Exercise is a great way to de-stress at the end of the day and a good way to keep your immune system in good working order. But fears surrounding COVID-19 have many people avoiding public places like the gym.
So what can you do? While not all of us are lucky enough to have a bona fide home gym filled with state-of-the-art fitness machines, chances are your home is already equipped to address many of your fitness needs.
Performing common household chores, and using items around the house like ordinary tables, chairs, door jambs, floors, walls, and gallon-jugs of milk or juice, can up your fitness quotient and keep you on your exercise schedule without spending a dime.
Exercising At Home
For Dallas, Texas homemaker-turned-real estate agent Pam Short, going to work full time when twins Rebecca and Ryan entered kindergarten left little time for herself, let alone joining a gym or even grabbing an hour a day to exercise. “When I get home, often late, my family, whom I haven’t seen all day, is my priority,” she says.

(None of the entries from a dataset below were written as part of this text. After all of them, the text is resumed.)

(** X17: the search by category lists, in the stored order, exactly the
    entries of the chosen type and category dated from the start date to
    the end date, both included, with the sum of their amounts; an end
    date before the start date gives the empty list and the total 0.
    It gives nothing for the other kind of search or an empty category,
    and the two kinds of search never both give a result. *)
Theorem X17_search_by_category (transactions : list Transaction)
    (searchType : SearchType) (nameQuery : option Z)
    (categoryType : TxType) (categoryQuery startDate endDate : string) :
  (categoryQuery <> "" ->
   exists r : SearchResult,
     categorySearchResult transactions startDate endDate byCategory
                          categoryType categoryQuery = Some r
     /\ sr_transactions r
        = List.filter (matchesCategory categoryType categoryQuery startDate endDate)
                      transactions
     /\ sr_total r = amountSum (sr_transactions r)
     /\ (forall tx, In tx (sr_transactions r) <->
           In tx transactions /\ tx_type tx = categoryType
           /\ tx_category tx = categoryQuery
           /\ Str.le startDate (tx_date tx) = true
           /\ Str.le (tx_date tx) endDate = true)
     /\ (Str.lt endDate startDate = true ->
           sr_transactions r = [] /\ sr_total r = 0))
  /\ categorySearchResult transactions startDate endDate searchType
                          categoryType "" = None
  /\ categorySearchResult transactions startDate endDate byName
                          categoryType categoryQuery = None
  /\ (nameSearchResult transactions startDate endDate searchType nameQuery = None
      \/ categorySearchResult transactions startDate endDate searchType
                              categoryType categoryQuery = None).
Proof.
  split; [|split; [|split]].
  - intros Hq. unfold categorySearchResult. cbn [SearchType_eqb negb orb].
    destruct (Str.eq categoryQuery "") eqn:E.
    { apply StrFacts.eq_true in E. contradiction. }
    eexists. split; [reflexivity|]. cbn [sr_transactions sr_total].
    rewrite categorySearch_filter, total_amountSum.
    split; [reflexivity|]. split; [reflexivity|].
    assert (M : forall tx,
              matchesCategory categoryType categoryQuery startDate endDate tx = true <->
              tx_type tx = categoryType /\ tx_category tx = categoryQuery
              /\ Str.le startDate (tx_date tx) = true
              /\ Str.le (tx_date tx) endDate = true).
    { intros tx. unfold matchesCategory. rewrite !andb_true_iff, StrFacts.eq_true.
      assert (T : TxType_eqb (tx_type tx) categoryType = true <-> tx_type tx = categoryType).
      { destruct (tx_type tx), categoryType; cbn; split; congruence. }
      tauto. }
    split.
    + intros tx. rewrite filter_In, M. tauto.
    + intros Hinv.
      assert (N : List.filter (matchesCategory categoryType categoryQuery startDate endDate)
                    transactions = []).
      { induction transactions as [|tx l IH]; [reflexivity|]. cbn [List.filter].
        destruct (matchesCategory _ _ _ _ tx) eqn:Em; [|exact IH].
        apply M in Em as (_ & _ & H1 & H2).
        pose proof (StrFacts.lt_le_trans _ _ _ Hinv H1) as L.
        unfold Str.le in H2. unfold Str.lt in L. rewrite L in H2. discriminate H2. }
      rewrite N. split; reflexivity.
  - unfold categorySearchResult. destruct searchType; reflexivity.
  - reflexivity.
  - destruct searchType; [right; reflexivity|left]. destruct nameQuery; reflexivity.
Qed.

She tried getting up at 4:30 or 5 a.m. a couple of times a week to run, “but at age 40, stretching and strength training are as important components of my exercise program as anything else, and I didn’t do either of them.”
With household tasks shared between Pam and husband Michael, a busy engineer and former triathlete, finding ways to keep fit, keep it interesting, and maximize any benefits, was a challenge they were only too happy to take on.
In-Home Work-Out Exercises
Here are just a few of the exercises they’ve mastered that can be done right at home, at any age and skill level—no gym needed!
Overhead Milk Press: Starting with breakfast, Michael figured out there were approximately 8 pounds to a gallon of liquid. As they readily had two gallons of milk or juice in the fridge, Pam tried to do at least three repetitions (or reps) of 12 overhead presses before using for their cereal, etc. (Note: gallon-sized water bottles and large-sized bottles of laundry detergent also work extremely well here. If you need to start at a lesser weight, just use them half-filled).
Tricep Chair Dips: Pam and Michael found they could work the triceps right in the kitchen. Using a chair sturdy enough to hold your body weight, stretch legs out straight in front of you, gripping the seat with fingers pointing forward, arms close to your body. Drop down, bending at the elbows (be sure to stop when upper arms are parallel to the ground) before pushing up again. Repeat.
Incline Counter Pushups: Using a table or counter, place hands on the edge, legs stretched out behind you. Bend at the elbows to bring body down to the counter, and back up slowly so as not to lose the full benefit by allowing momentum to take over.
Wall Squats: “One of the hardest exercises we figured out was the one that looks easy, but it isn’t,” Michael explains. With your back against the wall, bend knees at a 90-degree angle (as if you’re sitting in a chair), keeping your back flush against the wall. Hold the posture for at least a minute (in time they built up to two or three). “It totally strengthens your legs,” Michael says.
Step Calf Stretch: Using the front step or the first one in a staircase, stand on tiptoes at the edge and lower heels as far as possible. “This is just what I need to stretch out my calves for running,” Pam says, adding they become tight and painful if not addressed. When finished, you can even run up and down the staircase to raise your heart rate and burn calories.
Door Jamb Press: Stand in the middle of a doorway with arms outstretched to either side of the jamb, keeping hands flat. Press against the jamb, and release, doing three sets of 12 reps. If your doorways aren’t as wide as you’d like, try the same procedure reaching up, placing hands flat at the top. Works shoulders, biceps, and triceps.
Other exercises to try while doing chores:
For a mean and clean sweep, Pam puts away the electric floor sweeper and opts for a good old fashioned broom. Extending out as far as her arms will reach and dipping her knees a bit while keeping the bristles on the floor, she pulls the broom back in quickly while standing straight up and repeats 40 or 50 times on the left, the right, and in front. This works her arms and has aerobic benefits as well. “If you do an entire room or two this way, you’ll be surprised what a sweat you can work up,” she says.
Michael says though it may look funny (and what’s wrong with entertaining your kids?!), place a full laundry basket on your head for added weight, holding it steady with both hands. Proceed to do squats and lunges, sculpting Adonis-like glutes and quads in the process.
While they do intend to devote more time to formal fitness training as the kids get older, a household gym is a fun, creative substitute, according to the couple.
“It may add a little time to our chores,” Michael says, “but it also provides a sense of personal accomplishment and our kids get a kick out of thinking of alternative uses for us with bottles, cans, and small appliances!”